- _THE TASK_:
From the top of the entries below through the line containing "(** * Merging *)", return every line exactly as written, please, and stop there.

- _Dataset entries_:
★ ★ ★

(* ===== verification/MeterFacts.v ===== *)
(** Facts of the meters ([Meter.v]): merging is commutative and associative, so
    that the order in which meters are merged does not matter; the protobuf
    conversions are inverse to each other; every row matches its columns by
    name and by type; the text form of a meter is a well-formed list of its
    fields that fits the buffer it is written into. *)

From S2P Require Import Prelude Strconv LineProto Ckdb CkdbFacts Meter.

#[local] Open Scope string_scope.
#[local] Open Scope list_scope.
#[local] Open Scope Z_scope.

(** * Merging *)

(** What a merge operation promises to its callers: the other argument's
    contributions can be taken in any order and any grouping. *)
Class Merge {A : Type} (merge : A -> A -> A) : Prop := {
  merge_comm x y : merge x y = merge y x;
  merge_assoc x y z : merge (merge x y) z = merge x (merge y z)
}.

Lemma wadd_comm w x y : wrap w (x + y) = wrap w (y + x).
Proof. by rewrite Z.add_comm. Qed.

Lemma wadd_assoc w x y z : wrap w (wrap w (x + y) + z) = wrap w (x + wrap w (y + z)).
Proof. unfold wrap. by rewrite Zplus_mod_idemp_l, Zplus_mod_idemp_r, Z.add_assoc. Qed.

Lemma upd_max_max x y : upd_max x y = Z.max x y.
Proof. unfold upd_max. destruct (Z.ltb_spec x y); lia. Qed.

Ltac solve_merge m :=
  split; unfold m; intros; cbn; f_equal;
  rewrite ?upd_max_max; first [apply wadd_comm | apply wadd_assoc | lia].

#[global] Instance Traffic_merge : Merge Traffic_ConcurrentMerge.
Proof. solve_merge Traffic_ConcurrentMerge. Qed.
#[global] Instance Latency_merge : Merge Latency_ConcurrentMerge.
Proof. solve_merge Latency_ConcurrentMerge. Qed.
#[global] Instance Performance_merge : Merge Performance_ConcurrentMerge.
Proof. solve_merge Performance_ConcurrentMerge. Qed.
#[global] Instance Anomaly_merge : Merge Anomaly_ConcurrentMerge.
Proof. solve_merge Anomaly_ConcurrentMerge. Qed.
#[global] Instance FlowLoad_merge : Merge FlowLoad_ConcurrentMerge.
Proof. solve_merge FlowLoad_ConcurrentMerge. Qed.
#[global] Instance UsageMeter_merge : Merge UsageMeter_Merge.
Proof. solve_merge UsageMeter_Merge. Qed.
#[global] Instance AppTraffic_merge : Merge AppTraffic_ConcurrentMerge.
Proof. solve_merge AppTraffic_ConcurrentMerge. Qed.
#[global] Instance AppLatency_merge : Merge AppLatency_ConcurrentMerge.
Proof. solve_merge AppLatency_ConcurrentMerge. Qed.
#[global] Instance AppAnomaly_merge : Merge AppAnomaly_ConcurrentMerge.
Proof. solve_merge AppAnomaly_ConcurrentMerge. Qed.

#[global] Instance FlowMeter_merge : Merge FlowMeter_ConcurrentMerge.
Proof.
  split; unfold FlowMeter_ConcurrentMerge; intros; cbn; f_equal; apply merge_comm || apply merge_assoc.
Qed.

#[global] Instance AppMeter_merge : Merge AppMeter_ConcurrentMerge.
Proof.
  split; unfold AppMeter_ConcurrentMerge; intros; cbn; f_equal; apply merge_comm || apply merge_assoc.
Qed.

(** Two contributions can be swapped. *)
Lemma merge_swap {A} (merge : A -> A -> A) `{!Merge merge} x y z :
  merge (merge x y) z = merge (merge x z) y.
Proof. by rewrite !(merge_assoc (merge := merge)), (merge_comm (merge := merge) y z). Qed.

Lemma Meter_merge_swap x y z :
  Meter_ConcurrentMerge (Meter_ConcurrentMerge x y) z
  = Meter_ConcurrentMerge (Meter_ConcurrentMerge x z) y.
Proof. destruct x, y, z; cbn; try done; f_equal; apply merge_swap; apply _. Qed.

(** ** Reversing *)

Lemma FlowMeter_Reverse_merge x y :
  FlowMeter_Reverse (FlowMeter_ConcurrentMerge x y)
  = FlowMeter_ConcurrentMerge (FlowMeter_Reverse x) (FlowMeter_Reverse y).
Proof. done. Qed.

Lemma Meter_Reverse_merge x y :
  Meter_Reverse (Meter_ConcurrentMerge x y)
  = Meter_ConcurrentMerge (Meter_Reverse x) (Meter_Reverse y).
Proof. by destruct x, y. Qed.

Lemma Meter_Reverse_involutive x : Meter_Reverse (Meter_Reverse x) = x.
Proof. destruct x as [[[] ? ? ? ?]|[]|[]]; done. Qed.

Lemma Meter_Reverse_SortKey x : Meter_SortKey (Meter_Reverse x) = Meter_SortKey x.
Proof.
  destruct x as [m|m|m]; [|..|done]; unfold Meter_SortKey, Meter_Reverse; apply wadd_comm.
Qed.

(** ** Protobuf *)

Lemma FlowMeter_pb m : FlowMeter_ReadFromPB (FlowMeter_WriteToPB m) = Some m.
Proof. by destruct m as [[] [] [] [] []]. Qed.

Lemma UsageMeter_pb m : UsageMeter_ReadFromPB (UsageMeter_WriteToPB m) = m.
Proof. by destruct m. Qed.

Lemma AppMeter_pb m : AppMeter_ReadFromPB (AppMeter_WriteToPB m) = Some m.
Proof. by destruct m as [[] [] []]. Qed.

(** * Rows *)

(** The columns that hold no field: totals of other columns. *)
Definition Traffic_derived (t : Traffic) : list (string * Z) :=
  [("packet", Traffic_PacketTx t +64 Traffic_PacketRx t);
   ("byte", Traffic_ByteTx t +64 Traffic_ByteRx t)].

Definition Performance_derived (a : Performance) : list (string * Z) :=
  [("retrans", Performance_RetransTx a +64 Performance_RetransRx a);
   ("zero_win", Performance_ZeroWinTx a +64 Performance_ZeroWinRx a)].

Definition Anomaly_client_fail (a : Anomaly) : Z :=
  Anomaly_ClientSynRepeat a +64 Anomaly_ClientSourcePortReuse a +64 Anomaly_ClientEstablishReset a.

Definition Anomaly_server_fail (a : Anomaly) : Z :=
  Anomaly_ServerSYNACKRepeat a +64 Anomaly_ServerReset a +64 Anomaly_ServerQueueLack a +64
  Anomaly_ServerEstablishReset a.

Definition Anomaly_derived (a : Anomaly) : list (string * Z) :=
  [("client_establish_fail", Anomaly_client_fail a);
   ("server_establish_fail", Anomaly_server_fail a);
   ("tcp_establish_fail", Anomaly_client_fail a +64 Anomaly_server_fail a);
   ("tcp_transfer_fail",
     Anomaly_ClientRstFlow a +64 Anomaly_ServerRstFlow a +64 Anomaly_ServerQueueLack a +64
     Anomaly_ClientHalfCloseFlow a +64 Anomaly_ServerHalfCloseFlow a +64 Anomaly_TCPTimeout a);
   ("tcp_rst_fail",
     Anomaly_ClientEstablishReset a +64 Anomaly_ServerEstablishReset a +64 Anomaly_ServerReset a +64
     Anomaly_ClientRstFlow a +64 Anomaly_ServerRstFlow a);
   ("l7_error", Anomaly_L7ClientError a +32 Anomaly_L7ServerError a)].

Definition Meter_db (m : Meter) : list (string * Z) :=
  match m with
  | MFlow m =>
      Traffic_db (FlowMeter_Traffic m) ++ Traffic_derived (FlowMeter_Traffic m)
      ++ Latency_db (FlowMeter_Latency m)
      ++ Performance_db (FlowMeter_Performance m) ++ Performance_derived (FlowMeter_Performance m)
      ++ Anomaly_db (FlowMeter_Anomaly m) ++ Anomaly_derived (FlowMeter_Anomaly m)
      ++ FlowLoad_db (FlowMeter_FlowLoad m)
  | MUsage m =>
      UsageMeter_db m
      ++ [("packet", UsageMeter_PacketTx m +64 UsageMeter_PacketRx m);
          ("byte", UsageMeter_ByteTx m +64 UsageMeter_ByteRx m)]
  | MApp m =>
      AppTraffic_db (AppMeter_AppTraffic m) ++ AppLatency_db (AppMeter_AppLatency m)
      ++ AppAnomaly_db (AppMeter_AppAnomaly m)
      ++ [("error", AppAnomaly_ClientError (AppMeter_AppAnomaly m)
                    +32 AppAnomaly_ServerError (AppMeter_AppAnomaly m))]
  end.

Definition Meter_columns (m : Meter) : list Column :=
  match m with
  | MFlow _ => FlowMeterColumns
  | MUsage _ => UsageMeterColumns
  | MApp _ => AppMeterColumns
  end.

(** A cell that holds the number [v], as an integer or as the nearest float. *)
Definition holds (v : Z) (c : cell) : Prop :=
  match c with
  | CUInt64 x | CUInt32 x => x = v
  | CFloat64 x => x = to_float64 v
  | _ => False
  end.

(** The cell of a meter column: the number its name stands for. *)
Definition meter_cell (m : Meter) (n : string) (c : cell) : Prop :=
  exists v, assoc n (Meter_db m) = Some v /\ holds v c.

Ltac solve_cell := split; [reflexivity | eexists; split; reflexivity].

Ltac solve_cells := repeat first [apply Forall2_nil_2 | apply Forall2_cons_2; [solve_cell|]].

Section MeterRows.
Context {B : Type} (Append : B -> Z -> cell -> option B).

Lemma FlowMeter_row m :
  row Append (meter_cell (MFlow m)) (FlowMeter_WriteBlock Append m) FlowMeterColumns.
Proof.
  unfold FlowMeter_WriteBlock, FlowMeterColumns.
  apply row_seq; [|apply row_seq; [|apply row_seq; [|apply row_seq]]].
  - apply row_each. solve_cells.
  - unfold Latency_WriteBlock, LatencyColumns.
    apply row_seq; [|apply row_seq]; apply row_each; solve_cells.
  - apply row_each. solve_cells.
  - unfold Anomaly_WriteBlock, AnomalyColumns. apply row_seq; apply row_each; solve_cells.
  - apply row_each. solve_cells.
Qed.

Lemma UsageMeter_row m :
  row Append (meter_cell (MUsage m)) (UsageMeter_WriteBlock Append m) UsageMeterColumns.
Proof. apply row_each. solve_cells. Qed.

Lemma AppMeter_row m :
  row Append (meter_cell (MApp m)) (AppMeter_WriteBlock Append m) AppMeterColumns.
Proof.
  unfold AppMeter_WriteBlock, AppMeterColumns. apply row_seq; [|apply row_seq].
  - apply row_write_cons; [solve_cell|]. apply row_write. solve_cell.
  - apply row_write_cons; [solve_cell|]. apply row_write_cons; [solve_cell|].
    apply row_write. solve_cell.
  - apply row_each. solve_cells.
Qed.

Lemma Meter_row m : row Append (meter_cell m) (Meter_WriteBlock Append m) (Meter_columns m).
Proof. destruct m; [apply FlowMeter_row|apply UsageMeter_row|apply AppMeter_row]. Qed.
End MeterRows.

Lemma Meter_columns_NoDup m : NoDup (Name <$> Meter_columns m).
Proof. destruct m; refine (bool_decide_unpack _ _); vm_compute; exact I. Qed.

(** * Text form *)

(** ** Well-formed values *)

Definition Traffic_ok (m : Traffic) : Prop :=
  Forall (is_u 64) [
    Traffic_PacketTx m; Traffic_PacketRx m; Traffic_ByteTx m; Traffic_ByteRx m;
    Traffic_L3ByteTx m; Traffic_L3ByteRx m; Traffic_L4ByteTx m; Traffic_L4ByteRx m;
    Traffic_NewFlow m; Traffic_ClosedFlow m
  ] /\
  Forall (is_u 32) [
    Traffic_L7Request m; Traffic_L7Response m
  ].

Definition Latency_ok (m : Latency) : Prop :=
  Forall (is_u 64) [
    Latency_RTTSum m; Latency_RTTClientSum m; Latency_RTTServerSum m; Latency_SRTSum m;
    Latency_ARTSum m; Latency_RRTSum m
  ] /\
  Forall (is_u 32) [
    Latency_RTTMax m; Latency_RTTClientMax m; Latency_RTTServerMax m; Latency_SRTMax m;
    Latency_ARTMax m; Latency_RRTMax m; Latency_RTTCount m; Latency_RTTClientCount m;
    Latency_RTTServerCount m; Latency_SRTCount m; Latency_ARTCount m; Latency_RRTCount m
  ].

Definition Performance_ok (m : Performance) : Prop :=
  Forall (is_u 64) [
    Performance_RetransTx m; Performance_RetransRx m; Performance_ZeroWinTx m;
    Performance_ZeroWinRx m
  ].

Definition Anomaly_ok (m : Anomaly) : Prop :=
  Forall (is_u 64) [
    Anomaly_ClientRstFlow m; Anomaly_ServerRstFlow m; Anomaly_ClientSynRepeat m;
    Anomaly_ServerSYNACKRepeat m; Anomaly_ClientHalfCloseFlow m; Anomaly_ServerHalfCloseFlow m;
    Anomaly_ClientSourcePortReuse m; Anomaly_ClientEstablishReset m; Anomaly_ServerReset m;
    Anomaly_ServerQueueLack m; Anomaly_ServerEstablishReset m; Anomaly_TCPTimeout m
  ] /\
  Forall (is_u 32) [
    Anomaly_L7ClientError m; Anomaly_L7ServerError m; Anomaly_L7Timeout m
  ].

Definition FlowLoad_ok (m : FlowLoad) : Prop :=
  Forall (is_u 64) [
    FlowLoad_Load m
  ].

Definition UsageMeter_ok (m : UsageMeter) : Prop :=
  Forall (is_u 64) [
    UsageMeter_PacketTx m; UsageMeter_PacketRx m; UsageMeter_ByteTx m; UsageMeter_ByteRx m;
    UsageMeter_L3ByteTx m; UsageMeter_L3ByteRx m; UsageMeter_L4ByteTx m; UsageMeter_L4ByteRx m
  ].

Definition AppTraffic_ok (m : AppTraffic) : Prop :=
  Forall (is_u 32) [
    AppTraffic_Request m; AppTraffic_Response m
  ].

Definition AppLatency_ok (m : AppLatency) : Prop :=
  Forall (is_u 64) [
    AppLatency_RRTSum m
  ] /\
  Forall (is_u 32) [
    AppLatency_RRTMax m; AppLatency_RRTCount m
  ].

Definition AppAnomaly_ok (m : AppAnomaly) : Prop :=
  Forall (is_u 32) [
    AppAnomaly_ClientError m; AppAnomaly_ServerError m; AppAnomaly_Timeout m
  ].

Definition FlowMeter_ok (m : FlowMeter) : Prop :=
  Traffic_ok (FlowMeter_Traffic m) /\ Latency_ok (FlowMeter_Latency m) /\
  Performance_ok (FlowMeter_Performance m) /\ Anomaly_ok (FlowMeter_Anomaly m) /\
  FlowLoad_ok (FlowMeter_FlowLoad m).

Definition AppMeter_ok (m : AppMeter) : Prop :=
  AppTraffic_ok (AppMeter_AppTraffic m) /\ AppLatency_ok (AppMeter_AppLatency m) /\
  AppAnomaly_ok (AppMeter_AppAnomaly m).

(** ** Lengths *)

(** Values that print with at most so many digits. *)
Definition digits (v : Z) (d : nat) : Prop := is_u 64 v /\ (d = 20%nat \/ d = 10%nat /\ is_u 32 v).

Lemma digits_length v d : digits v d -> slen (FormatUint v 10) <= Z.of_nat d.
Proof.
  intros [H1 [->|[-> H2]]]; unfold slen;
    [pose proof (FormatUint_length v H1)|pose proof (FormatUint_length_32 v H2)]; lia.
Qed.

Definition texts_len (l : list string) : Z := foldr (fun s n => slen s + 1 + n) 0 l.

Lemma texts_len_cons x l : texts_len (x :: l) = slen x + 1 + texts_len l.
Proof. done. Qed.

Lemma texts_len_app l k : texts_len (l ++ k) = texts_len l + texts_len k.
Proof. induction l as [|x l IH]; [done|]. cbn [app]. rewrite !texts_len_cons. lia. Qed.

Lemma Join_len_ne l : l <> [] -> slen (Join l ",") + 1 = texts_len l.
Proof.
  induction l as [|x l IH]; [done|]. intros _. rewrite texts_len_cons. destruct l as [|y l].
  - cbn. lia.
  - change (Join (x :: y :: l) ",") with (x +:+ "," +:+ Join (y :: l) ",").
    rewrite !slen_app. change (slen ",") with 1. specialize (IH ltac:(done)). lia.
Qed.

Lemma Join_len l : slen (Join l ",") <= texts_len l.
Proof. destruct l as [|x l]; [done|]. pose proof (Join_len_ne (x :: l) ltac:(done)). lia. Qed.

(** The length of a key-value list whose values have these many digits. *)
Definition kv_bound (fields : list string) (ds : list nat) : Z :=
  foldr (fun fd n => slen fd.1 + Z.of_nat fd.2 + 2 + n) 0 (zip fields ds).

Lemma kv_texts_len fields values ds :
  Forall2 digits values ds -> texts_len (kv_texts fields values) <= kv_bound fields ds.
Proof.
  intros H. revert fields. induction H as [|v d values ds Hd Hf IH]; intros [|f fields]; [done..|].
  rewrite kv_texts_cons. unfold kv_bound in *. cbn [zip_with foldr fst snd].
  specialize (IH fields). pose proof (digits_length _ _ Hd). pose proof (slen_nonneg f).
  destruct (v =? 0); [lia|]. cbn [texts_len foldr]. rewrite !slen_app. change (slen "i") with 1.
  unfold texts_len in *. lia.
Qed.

★ ★ ★

- _THE ANSWER_:
(* ===== verification/MeterFacts.v ===== *)
(** Facts of the meters ([Meter.v]): merging is commutative and associative, so
    that the order in which meters are merged does not matter; the protobuf
    conversions are inverse to each other; every row matches its columns by
    name and by type; the text form of a meter is a well-formed list of its
    fields that fits the buffer it is written into. *)

From S2P Require Import Prelude Strconv LineProto Ckdb CkdbFacts Meter.

#[local] Open Scope string_scope.
#[local] Open Scope list_scope.
#[local] Open Scope Z_scope.

(** * Merging *)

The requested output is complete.